Navigate the complexities of holding multiple dental insurance policies to optimize coverage and control out-of-pocket expenses.
Navigate the complexities of holding multiple dental insurance policies to optimize coverage and control out-of-pocket expenses.
Dental insurance helps cover a portion of oral health care costs. These plans typically categorize services into preventive care, such as routine check-ups and cleanings, basic procedures like fillings and extractions, and major procedures, including crowns and root canals. Many individuals have access to more than one plan, perhaps through two different employers or by combining an employer-sponsored plan with an individual policy. This raises questions about the permissibility and practical implications of holding multiple dental insurance policies.
Individuals can generally have more than one dental insurance policy simultaneously. This dual dental coverage is common in several scenarios. For instance, an individual might have coverage through their employer and also be covered as a dependent under a spouse’s plan. Another common scenario involves individuals holding two jobs, each providing separate dental benefits. Additionally, some purchase a supplemental individual dental plan to augment existing employer coverage, and understanding how these plans interact to cover dental expenses is essential.
When an individual has multiple dental insurance policies, Coordination of Benefits (COB) is the process by which these plans work together to pay for claims. COB rules determine which plan pays first, known as the primary insurer, and which plan pays second, referred to as the secondary insurer. The primary plan processes and pays its portion of the claim first, and then the secondary plan considers the remaining balance. For an individual, their employer’s plan is typically primary over a plan where they are a dependent. If an individual has two employer plans, the plan that has covered them for the longest duration is usually designated as primary.
For dependent children, the “birthday rule” often determines the primary plan: the parent whose birthday falls earlier in the calendar year. However, court orders regarding child custody can override the birthday rule. COB prevents overpayment, ensuring combined payments do not exceed 100% of the dental service cost. Some secondary plans include a “non-duplication of benefits” clause, meaning they will not pay if the primary plan has already paid as much or more than the secondary plan would have paid on its own; other plans might employ “maintenance of benefits,” where the secondary plan reduces its payment based on what the primary plan paid, potentially leaving the policyholder with some out-of-pocket costs. It is important to inform both insurance companies about other policies to facilitate accurate claims processing.
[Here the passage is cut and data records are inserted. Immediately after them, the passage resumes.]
Lemma put_erase l : l <> [] -> (length l <= 255)%nat ->
  put (Z.of_nat (length l) - 1) 0 (l ++ replicate (256 - length l) 0)
  = Done (removelast l ++ replicate (256 - length (removelast l)) 0).
Proof.
  intros Hne Hl. destruct (exists_last Hne) as (l' & c & ->). rewrite removelast_last, length_app in *. cbn [length] in *.
  replace (Z.of_nat (length l' + 1) - 1) with (Z.of_nat (length l')) by lia.
  rewrite <- app_assoc. cbn [app]. rewrite put_mid.
  replace (256 - length l')%nat with (S (256 - (length l' + 1))) by lia. done.
Qed.

(** Case analysis on a condition, wherever it occurs. *)
Ltac decide_all P :=
  destruct (decide P) as [?|?];
  [repeat rewrite (bool_decide_true P) in * by done|repeat rewrite (bool_decide_false P) in * by done].

Lemma erase_line k e :
  holds_line k e -> e_line e <> [] ->
  exists b, put (buffer_index k - 1) 0 (input_buffer k) = Done b /\
    holds_line (set_line b (buffer_index k - 1) k) (fst (edit e Erase)).
Proof.
  intros [Hs Hc Hb Hi Hm] Hne.
  assert (E : fst (edit e Erase) = {| e_shift := e_shift e; e_caps := e_caps e; e_line := removelast (e_line e) |}).
  { cbn. by destruct (e_line e). }
  rewrite E, Hb, Hi, put_erase by done. eexists. split; [done|]. destruct (exists_last Hne) as (l & x & El). rewrite El in *.
  rewrite removelast_last, length_app in *. cbn [length] in *.
  constructor; cbn; (done || lia).
Qed.

Lemma type_line k e c :
  holds_line k e -> (length (e_line e) < 255)%nat ->
  exists b, put (buffer_index k) c (input_buffer k) = Done b /\
    holds_line (set_line b (buffer_index k + 1) k) (fst (edit e (Char c))).
Proof.
  intros [Hs Hc Hb Hi Hm] Hl. cbn [edit]. rewrite bool_decide_true by done. rewrite Hb, Hi, put_append by lia.
  eexists. split; [done|].
  constructor; cbn [fst e_line shift_pressed caps input_buffer buffer_index set_line e_shift e_caps];
    (done || (rewrite length_app; cbn; lia)).
Qed.

Section Editing.
Context {St : Type} {KB : HasKeyboard St} (execute_command : M St flow).
Definition cmd_run (args : list (list Z)) : M (shell D H) ending :=
  match args with
  | [] => say_line "Usage: run <filename.ext>";; mret Finish
  | x :: _ =>
      let '(name8, ext3) := fat16_format_83 x in
      tmp_buf ← on_vm (vm_kmalloc_a 4096);
      if bool_decide (tmp_buf = 0) then say_line "run: kmalloc failed";; mret Leave else
      result ← read_into tmp_buf name8 ext3;
      if bool_decide (result < 0) then say_line "run: failed to load file";; mret Finish else
      image ← load_image tmp_buf result;
      match image with
      | None => mret Leave
      | Some user_entry =>
          say "Loaded ";; emit (PrintInt result);; say " bytes, jumping to entry 0x";;
          emit (PrintHex user_entry);; say_line "...";;
          jump ← on_vm (enter_user_program user_entry);
          match jump with
          | None => mret Finish
          | Some (stack, entry_) => user_mode stack entry_;; on_vm after_user_program;; mret Finish
          end
      end
  end.

Definition cmd_spawn (args : list (list Z)) : M (shell D H) unit :=
  match args with
  | [] => say_line "Usage: spawn <file.elf>"
  | x :: _ =>
      '(r, n) ← task_create_from_elf x;
      if bool_decide (r < 0) then say_line "spawn: failed to create process"
      else
        say "spawn: pid=";; emit (PrintInt (i32 n));; say_line " created, running...";;
        p ← on_procs (s ← mget; let '(p, q) := proc_dequeue s in mput q;; mret p);
        if bool_decide (p = 0) then mret tt
        else
          s ← mget;
          user_mode (user_stack_top (deref (sh_procs s) p)) (p_entry (deref (sh_procs s) p));;
          say_line "spawn: process exited."
  end.

Definition done_ (m : M (shell D H) unit) : M (shell D H) ending := m;; mret Finish.

(** [strcmp(argv[0], name) == 0] *)
Definition cmd_is (command : list Z) (name : string) : bool := streq command (str name).

(** The strings the pointers into the line buffer stand for; one that has no
    terminator behind it is read past the end of the buffer. *)
Definition arg_string (b : list Z) (i : Z) : outcome (list Z) :=
  let s := drop (Z.to_nat i) b in
  if bool_decide (0 ∈ s) then Done (c_string s) else Undefined (OutOfBounds "input_buffer").

Fixpoint arg_strings (b argv : list Z) : outcome (list (list Z)) :=
  match argv with
  | [] => Done []
  | i :: argv' => x ← arg_string b i; l ← arg_strings b argv'; Done (x :: l)
  end.

(** The chain of comparisons of [argv[0]]. *)
Definition dispatch (command : list Z) (args : list (list Z)) : M (shell D H) ending :=
  if cmd_is command "help" then done_ cmd_help
  else if cmd_is command "clear" then done_ (emit ClearScreen)
  else if cmd_is command "timer" then done_ cmd_timer
  else if cmd_is command "about" then done_ (say "CIndy-OS - A bare-metal hobby OS built from scratch.")
  else if cmd_is command "version" then done_ (say "CIndy-OS Kernel v0.1")
  else if cmd_is command "reboot" then cmd_reboot;; mret Halt
  else if cmd_is command "echo" then done_ (cmd_echo args)
  else if cmd_is command "meminfo" then done_ cmd_meminfo
  else if cmd_is command "ls" then done_ (on_tar (tar_ls tar_chars tar_fuel))
  else if cmd_is command "cat" then done_ (cmd_cat args)
  else if cmd_is command "pwd" then done_ (say "/")
  else if cmd_is command "whoami" then done_ (say "root")
  else if cmd_is command "uptime" then done_ cmd_uptime
  else if cmd_is command "write-test" then done_ (cmd_write_test args)
  else if cmd_is command "read-test" then done_ cmd_read_test
  else if cmd_is command "fat-ls" then done_ (on_fat fat16_ls)
  else if cmd_is command "fat-cat" then done_ (cmd_fat_cat args)
  else if cmd_is command "fat-write" then done_ (cmd_fat_write args)
  else if cmd_is command "run" then cmd_run args
  else if cmd_is command "spawn" then done_ (cmd_spawn args)
  else done_ (say "Unknown command: ";; emit (Print command)).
Consider the financial implications when evaluating multiple dental insurance policies. Weigh the total cost of premiums against potential out-of-pocket expense reduction. While extensive procedures, such as root canals, crowns, or orthodontics, might see significant cost reduction through dual coverage, the combined premiums might exceed the savings for routine or less frequent dental needs.
Managing claims with two insurers can introduce administrative complexities. This involves more paperwork, increased communication, and a need to understand two distinct plan structures and their COB rules. While multiple policies might appear to offer double coverage, COB rules generally limit the total payout to 100% of the allowable charge, meaning benefits do not simply add up. However, a secondary policy can fill coverage gaps, such as providing benefits for orthodontics not covered by the primary plan, or extend total coverage by utilizing separate annual maximums. Review the specific COB clauses within each policy and, if possible, consult with dental providers or insurance representatives to understand how the plans will apply to anticipated treatments.